- [BRIEF]: Read each line of the material and note whether it contains "Hnil". Give the number of such lines and nothing else.

- [DATA RECORDS]:
(* ===== verification/Pipeline.v ===== *)
(** * Pipeline: from the oracles' signatures to the reporter's data

    The components composed: oracles sign a value, an aggregator joins their
    signatures, the DAL checks and orders them and publishes a message, and the
    reporter reads it.  Nothing is lost or changed on the way. *)

From S2P Require Import Prelude Errors Wire Text Signing Aggregator Collector Reporter.
Import Text Signing Aggregator Collector.

Local Open Scope Z_scope.

Module Pipeline.
Section pipeline.
Context `{Crypto} (Hex2Bytes : string -> list Z).

Abbreviation is_byte := (fun b : Z => 0 <= b < 256).

(** [klaytncommon.Hex2Bytes] decodes what [hex] encodes. *)
Hypothesis Hex2Bytes_encode : forall bs, Forall is_byte bs -> Hex2Bytes (EncodeToString bs) = bs.

(** The message the DAL sends for a piece of data; both sides use the same
    JSON names. *)
Definition dal_message (o : OutgoingSubmissionData) : Reporter.DalMessage :=
  Reporter.mkDalMessage (JVal (o_Symbol o)) (JVal (o_Value o)) (JVal (o_AggregateTime o))
    (JVal (o_Proof o)) (JVal (o_FeedHash o)).

Lemma Format_nonempty n : Format 10 n <> "".
Proof.
  unfold Format. destruct (n <? 0); [done|].
  intros Hnil. destruct (decide (0 <= n)) as [Hn|Hn].
  - destruct (digits_cons 10 n) as (c & l & Hd); [lia..|]. rewrite Hd in Hnil. done.
  - unfold digits in Hnil. destruct (n =? 0); [done|]. simpl in Hnil.
    destruct (n =? 0) eqn:H0; breflect; [lia|].
    assert (forall f m acc, acc <> [] -> digits_loop f 10 m acc <> []) as Hne.
    { induction f as [|f IH]; intros m acc Hacc; [done|]. simpl. destruct (m =? 0); [done|]. by apply IH. }
    apply (f_equal chars) in Hnil. rewrite chars_text in Hnil. by eapply Hne in Hnil.
Qed.

Lemma to32_id b : length b = 32%nat -> Reporter.to32 b = b.
Proof. intros Hb. unfold Reporter.to32. rewrite take_app_le by lia. apply take_ge. lia. Qed.

(** What the reporter makes of a message that carries these bytes. *)
Lemma ProcessDalWsRawData_message o v t proof fh :
  o_Value o = Format 10 v -> o_AggregateTime o = Format 10 t ->
  o_Proof o = formatBytesToHex proof -> o_FeedHash o = formatBytesToHex fh ->
  in_int64 v -> in_int64 t -> Forall is_byte proof -> Forall is_byte fh ->
  Reporter.ProcessDalWsRawData Hex2Bytes (dal_message o) =
    Ok (Reporter.mkSubmission (o_Symbol o) v t proof (Reporter.to32 fh)).
Proof.
  intros Hv Ht Hp Hf Hv64 Ht64 Hpb Hfb.
  unfold Reporter.ProcessDalWsRawData, dal_message, Reporter.RawSubmissionData2SubmissionData. simpl.
  rewrite Hv, Ht, Hp, Hf. unfold formatBytesToHex.
  rewrite !(bool_decide_false (Format 10 _ = "")) by apply Format_nonempty. simpl.
  rewrite !TrimPrefix_app, !Hex2Bytes_encode by done.
  rewrite !ParseInt_Itoa_lemma by (lia || (change (64 - 1) with 63; int_lia)). done.
Qed.

Lemma Forall_concat_iff {A} (P : A -> Prop) (l : list (list A)) :
  Forall P (concat l) <-> Forall (Forall P) l.
Proof. induction l as [|x l IH]; simpl; [done|]. by rewrite Forall_app, Forall_cons, IH. Qed.

Lemma UnixMilli_in t : in_int64 (UnixMilli t).
Proof. apply wrap64_in. Qed.

(** Whatever the DAL serves, the reporter reads back exactly: the value,
    the time in milliseconds, the ordered proof and the feed hash. *)
Theorem dal_to_reporter map_order c data out rf fh (r : Reporter.Reporter) :
  (forall l, map_order l ≡ₚ l) ->
  IncomingDataToOutgoingData map_order c data = (Ok out, rf) ->
  FeedHashes c !! sd_Symbol data = Some fh -> length fh = 32%nat -> Forall is_byte fh ->
  in_int64 (ga_Value (sd_GlobalAggregate data)) -> Forall is_byte (p_Proof (sd_Proof data)) ->
  exists proof, orderProof map_order (p_Proof (sd_Proof data)) (ga_Value (sd_GlobalAggregate data))
      (ga_Timestamp (sd_GlobalAggregate data)) (sd_Symbol data) (CachedWhitelist c) = Ok proof /\
    exists r', Reporter.HandleWsMessage Hex2Bytes (dal_message out) r = (r', None) /\
      Reporter.GetLatestData (Reporter.LatestDataMap r') (sd_Symbol data) =
        Some (Reporter.mkSubmission (sd_Symbol data) (ga_Value (sd_GlobalAggregate data))
          (UnixMilli (ga_Timestamp (sd_GlobalAggregate data))) proof fh).
Proof.
  intros Hord Hin Hfh Hlen Hfhb Hv Hpb. unfold IncomingDataToOutgoingData in Hin. rewrite Hfh in Hin.
  destruct (orderProof map_order _ _ _ _ _) as [proof|] eqn:Ho; [|done]. exists proof. split; [done|].
  simplify_eq. destruct (orderProof_inv map_order Hord _ _ _ _ _ _ Ho)
    as (l & chunks & Hc & _ & -> & _ & _ & Hl & _).
  assert (Forall is_byte (concat l.*2)) as Hproof.
  { apply Forall_concat_iff, Forall_forall. intros p Hp. apply list_elem_of_fmap in Hp as ([s p'] & -> & Hsp).
    destruct (Hl _ _ Hsp) as [Hch _]. rewrite <- Hc in Hpb. rewrite Forall_concat_iff, Forall_forall in Hpb.
    by apply Hpb. }
  unfold Reporter.HandleWsMessage.
  erewrite ProcessDalWsRawData_message; [|done..|apply UnixMilli_in|done|done].
  eexists. split; [reflexivity|]. unfold Reporter.GetLatestData. simpl. rewrite lookup_insert_eq.
  by rewrite to32_id.
Qed.

(** End to end: when oracles of the whitelist sign a value, and their
    signatures are joined in any order into a submission, the DAL accepts it
    and the reporter ends up with exactly that value, its time, and the
    signatures in the order of the whitelist. *)
Theorem oracles_to_reporter {Claws : CryptoLaws _} map_order c v ts symbol id k ks sigs sigs' fh
    (r : Reporter.Reporter) :
  (forall l, map_order l ≡ₚ l) -> ks <> [] -> signed_by v ts symbol ks sigs ->
  NoDup (addresses ks) -> Forall (fun a => a ∈ CachedWhitelist c) (addresses ks) -> sigs' ≡ₚ sigs ->
  FeedHashes c !! symbol = Some fh -> length fh = 32%nat -> Forall is_byte fh ->
  in_int64 v -> Forall (Forall is_byte) sigs ->
  exists out r',
    IncomingDataToOutgoingData map_order c
      (mkSubmissionData symbol (mkGlobalAggregate id v k ts) (mkProof id k (concat sigs'))) = (Ok out, false) /\
    Reporter.HandleWsMessage Hex2Bytes (dal_message out) r = (r', None) /\
    Reporter.GetLatestData (Reporter.LatestDataMap r') symbol =
      Some (Reporter.mkSubmission symbol v (UnixMilli ts)
        (concat (omap (fun a => (list_to_map (zip (addresses ks) sigs) : gmap Z (list Z)) !! a)
                   (CachedWhitelist c))) fh).
Proof.
  intros Hord Hne Hsig Hnd Hwl Hp Hfh Hlen Hfhb Hv Hb.
  pose proof (orderProof_honest v ts symbol map_order ks sigs sigs' _ Hord Hne Hsig Hnd Hwl Hp) as Ho.
  unfold IncomingDataToOutgoingData. cbn [sd_Symbol sd_GlobalAggregate sd_Proof p_Proof ga_Value ga_Timestamp].
  rewrite Hfh, Ho. set (proof := concat (omap _ _)).
  assert (Forall is_byte proof) as Hproof.
  { apply Forall_concat_iff, Forall_forall. intros p Hin. apply list_elem_of_omap in Hin as (a & _ & Ha).
    apply elem_of_list_to_map_2, elem_of_zip_r in Ha. rewrite Forall_forall in Hb. by apply Hb. }
  exists (mkOutgoing symbol (Format 10 v) (Format 10 (UnixMilli ts)) (formatBytesToHex proof)
    (formatBytesToHex fh) DefaultDecimals). unfold Reporter.HandleWsMessage.
  erewrite ProcessDalWsRawData_message; [|reflexivity..|done|apply UnixMilli_in|done|done].
  eexists. split; [reflexivity|]. split; [reflexivity|]. unfold Reporter.GetLatestData. simpl.
  rewrite lookup_insert_eq. by rewrite to32_id.
Qed.
End pipeline.

(** ** Witnesses: the toy scheme of [Signing] and [hex.DecodeString] *)
Definition w_hex (s : string) : list Z := default [] (DecodeString s).
Lemma w_hex_encode bs : Forall (fun b : Z => 0 <= b < 256) bs -> w_hex (EncodeToString bs) = bs.
Proof. intros. unfold w_hex. by rewrite DecodeString_EncodeToString. Qed.

Definition w_fh : list Z := replicate 32 7.
Definition w_collector : Collector :=
  mkCollector {["X" := []]} {["X" := w_fh]} ∅ ∅ [9; 4] true true.
Definition w_reporter : Reporter.Reporter := Reporter.w_reporter.

Lemma w_bytes (n : nat) (b : Z) : 0 <= b < 256 -> Forall (fun b : Z => 0 <= b < 256) (replicate n b).
Proof. intros. by apply Forall_replicate. Qed.

Lemma w_sig_bytes (b : Z) : 0 <= b < 256 -> Forall (fun b : Z => 0 <= b < 256) (w_sig b).
Proof. intros. apply Forall_app. split; [by apply w_bytes|]. repeat constructor; lia. Qed.

Lemma dal_to_reporter_witness : exists r',
  Reporter.GetLatestData (Reporter.LatestDataMap r') "X" =
    Some (Reporter.mkSubmission "X" 5 3 (w_sig 9 ++ w_sig 4) w_fh).
Proof.
  set (data := mkSubmissionData "X" (mkGlobalAggregate 1 5 2 (3 * millisecond)) (mkProof 1 2 (w_sig 4 ++ w_sig 9))).
  destruct (@IncomingDataToOutgoingData toy_crypto id w_collector data) as [[out|e] rf] eqn:Hin;
    [|exfalso; by vm_compute in Hin].
  destruct (@dal_to_reporter toy_crypto w_hex w_hex_encode id w_collector data out rf w_fh w_reporter)
    as (proof & Hp & r' & _ & Hr); [done|done|done|done|apply w_bytes; lia|by vm_compute| |].
  - apply Forall_app. split; apply w_sig_bytes; lia.
  - exists r'. vm_compute in Hp. simplify_eq. exact Hr.
Defined.

Lemma oracles_to_reporter_witness : exists r',
  Reporter.GetLatestData (Reporter.LatestDataMap r') "X" =
    Some (Reporter.mkSubmission "X" 5 3 (w_sig 9 ++ w_sig 4) w_fh).
Proof.
  destruct (@oracles_to_reporter toy_crypto w_hex w_hex_encode toy_laws id w_collector 5 (3 * millisecond) "X"
    1 2 [9; 4] [w_sig 9; w_sig 4] [w_sig 4; w_sig 9] w_fh w_reporter) as (out & r' & _ & _ & Hr).
  - done.
  - done.
  - unfold signed_by. repeat constructor.
  - apply (bool_decide_eq_true_1 (NoDup _)). vm_compute. reflexivity.
  - apply (bool_decide_eq_true_1 (Forall (fun a : Z => a ∈ [9; 4]) [9; 4])). vm_compute. reflexivity.
  - apply perm_swap.
  - done.
  - done.
  - apply w_bytes. lia.
  - by vm_compute.
  - repeat (apply Forall_cons; split; [apply w_sig_bytes; lia|]). apply Forall_nil_2.
  - exists r'. exact Hr.
Defined.

End Pipeline.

- [TASK ANSWER]: 4